Source records
(** * The shopping-list view: a model of [src/components/ShoppingList.js]

    The component keeps a handful of React state variables, derives the
    rendered lists from them with [filter] and [sort], and talks to a hosted
    database through asynchronous calls that either answer or report an
    error.  The model has three layers:

    - the string and array built-ins of the JavaScript platform the code
      calls ([trim], [toLowerCase], [localeCompare], [includes], [find],
      [sort]);
    - the hosted service, as two tables and the requests the component
      sends to them;
    - the component itself: its derived views as pure functions of the
      state, its handlers as programs of a small monad that threads the
      state and the service and carries the [throw] of the source.

    A handler is run from its call to its last [await] in one piece: events
    that arrive while a call is pending are not interleaved with it.  A
    handler called again before the component has re-rendered reads the
    state of the old render ([dispatch_from]).

    An older copy of the component ([src/unnamed/part_000]) differs only in
    its built-in category list and in [getItemsByCategory], which does not
    sort; these two definitions are in [Module Legacy]. *)

From Stdlib Require Import ZArith List Permutation Sorted String Ascii.
From stdpp Require Import gmap strings list sorting.

Local Open Scope string_scope.
Local Open Scope Z_scope.

(** ** JavaScript built-ins *)

(** The three [String.prototype] methods the component calls.  Their
    results depend on the engine's Unicode tables and on the locale, so the
    component is modelled over any implementation of them. *)
Class JSString := {
  trim : string → string;
  toLowerCase : string → string;
  localeCompare : string → string → Z
}.

(** What ECMA-402 requires of a collator's comparison: a consistent
    comparator, i.e. "compares at most" is total and transitive. *)
Class Collation `{JSString} : Prop := {
  localeCompare_total : ∀ a b, 0 < localeCompare a b → localeCompare b a ≤ 0;
  localeCompare_trans : ∀ a b c,
    localeCompare a b ≤ 0 → localeCompare b c ≤ 0 → localeCompare a c ≤ 0
}.

Module JS.

(** [!s] on a string: only the empty string is falsy. *)
Definition not (s : string) : bool := String.eqb s "".

(** [o || ''] where [o] is a property read: [undefined] and the empty
    string both give the empty string. *)
Definition or_empty (o : option string) : string :=
  match o with
  | Some v => if not v then "" else v
  | None => ""
  end.

(** [data || []] where [data] is an array or [null]. *)
Definition or_nil {A} (o : option (list A)) : list A :=
  match o with
  | Some l => l
  | None => []
  end.

(** [Array.prototype.includes] on an array of strings. *)
Definition includes (l : list string) (x : string) : bool :=
  existsb (String.eqb x) l.

(** [Array.prototype.sort(cmp)].  ECMAScript requires the sort to be
    stable; with a consistent comparator that fixes the result, which is
    computed here by a stable insertion: an element goes in front of the
    first later element it does not compare greater than. *)
Section Sort.
Context {A : Type} (cmp : A → A → Z).

Fixpoint insert_sorted (x : A) (l : list A) : list A :=
  match l with
  | [] => [x]
  | y :: l' => if cmp x y <=? 0 then x :: y :: l' else y :: insert_sorted x l'
  end.

Definition sort (l : list A) : list A := foldr insert_sorted [] l.
End Sort.

End JS.

(** ** Records of the two tables *)

(** A row of [shopping_items].  The [created_at] column only orders the
    rows of a fetch; the tables below are kept in creation order instead. *)
Record Item := mkItem {
  id : nat;
  name : string;
  category : string;
  needed : bool;
  bought : bool;
  user_id : string
}.

(** A row of [categories]. *)
Module Cat.
Record row := mk { name : string; user_id : string }.
End Cat.

Record Session := { session_user_id : string }.

(** ** Component state: the [useState] variables *)

Record State := mkState {
  items : list Item;
  categories : list string;
  newItemInputs : gmap string string;
  collapsedCategories : gset string;
  storeMode : bool;
  showAddCategory : bool;
  newCategoryName : string;
  loading : bool
}.

Definition initialState : State :=
  mkState [] [] ∅ ∅ false false "" true.

Definition setItems (v : list Item) (st : State) : State :=
  mkState v (categories st) (newItemInputs st) (collapsedCategories st)
          (storeMode st) (showAddCategory st) (newCategoryName st) (loading st).
Definition setCategories (v : list string) (st : State) : State :=
  mkState (items st) v (newItemInputs st) (collapsedCategories st)
          (storeMode st) (showAddCategory st) (newCategoryName st) (loading st).
Definition setNewItemInputs (v : gmap string string) (st : State) : State :=
  mkState (items st) (categories st) v (collapsedCategories st)
          (storeMode st) (showAddCategory st) (newCategoryName st) (loading st).
Definition setCollapsedCategories (v : gset string) (st : State) : State :=
  mkState (items st) (categories st) (newItemInputs st) v
          (storeMode st) (showAddCategory st) (newCategoryName st) (loading st).
Definition setStoreMode (v : bool) (st : State) : State :=
  mkState (items st) (categories st) (newItemInputs st) (collapsedCategories st)
          v (showAddCategory st) (newCategoryName st) (loading st).
Definition setShowAddCategory (v : bool) (st : State) : State :=
  mkState (items st) (categories st) (newItemInputs st) (collapsedCategories st)
          (storeMode st) v (newCategoryName st) (loading st).
Definition setNewCategoryName (v : string) (st : State) : State :=
  mkState (items st) (categories st) (newItemInputs st) (collapsedCategories st)
          (storeMode st) (showAddCategory st) v (loading st).
Definition setLoading (v : bool) (st : State) : State :=
  mkState (items st) (categories st) (newItemInputs st) (collapsedCategories st)
          (storeMode st) (showAddCategory st) (newCategoryName st) v.

(** The categories every user has. *)
Definition defaultCategories : list string :=
  ["Refrigerated items"; "Bread"; "Fruit/Veggie"; "Frozen"; "Bulk"; "Household items"].

(** The line [const allCategories = [...defaultCategories,
    ...userCategories.filter(cat => !defaultCategories.includes(cat))]]. *)
Definition allCategories (userCategories : list string) : list string :=
  defaultCategories ++
  List.filter (λ cat, negb (JS.includes defaultCategories cat)) userCategories.

(** ** Derived views *)

Section Views.
Context `{JSString}.

(** The comparator handed to [sort]. *)
Definition byName (a b : Item) : Z :=
  localeCompare (toLowerCase (name a)) (toLowerCase (name b)).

[EXERCISE PROMPT]
Repeat exactly the lines of the data from the first one through the line with "An older copy", both of them included.

[RESULT BELOW]
(** * The shopping-list view: a model of [src/components/ShoppingList.js]

    The component keeps a handful of React state variables, derives the
    rendered lists from them with [filter] and [sort], and talks to a hosted
    database through asynchronous calls that either answer or report an
    error.  The model has three layers:

    - the string and array built-ins of the JavaScript platform the code
      calls ([trim], [toLowerCase], [localeCompare], [includes], [find],
      [sort]);
    - the hosted service, as two tables and the requests the component
      sends to them;
    - the component itself: its derived views as pure functions of the
      state, its handlers as programs of a small monad that threads the
      state and the service and carries the [throw] of the source.

    A handler is run from its call to its last [await] in one piece: events
    that arrive while a call is pending are not interleaved with it.  A
    handler called again before the component has re-rendered reads the
    state of the old render ([dispatch_from]).

    An older copy of the component ([src/unnamed/part_000]) differs only in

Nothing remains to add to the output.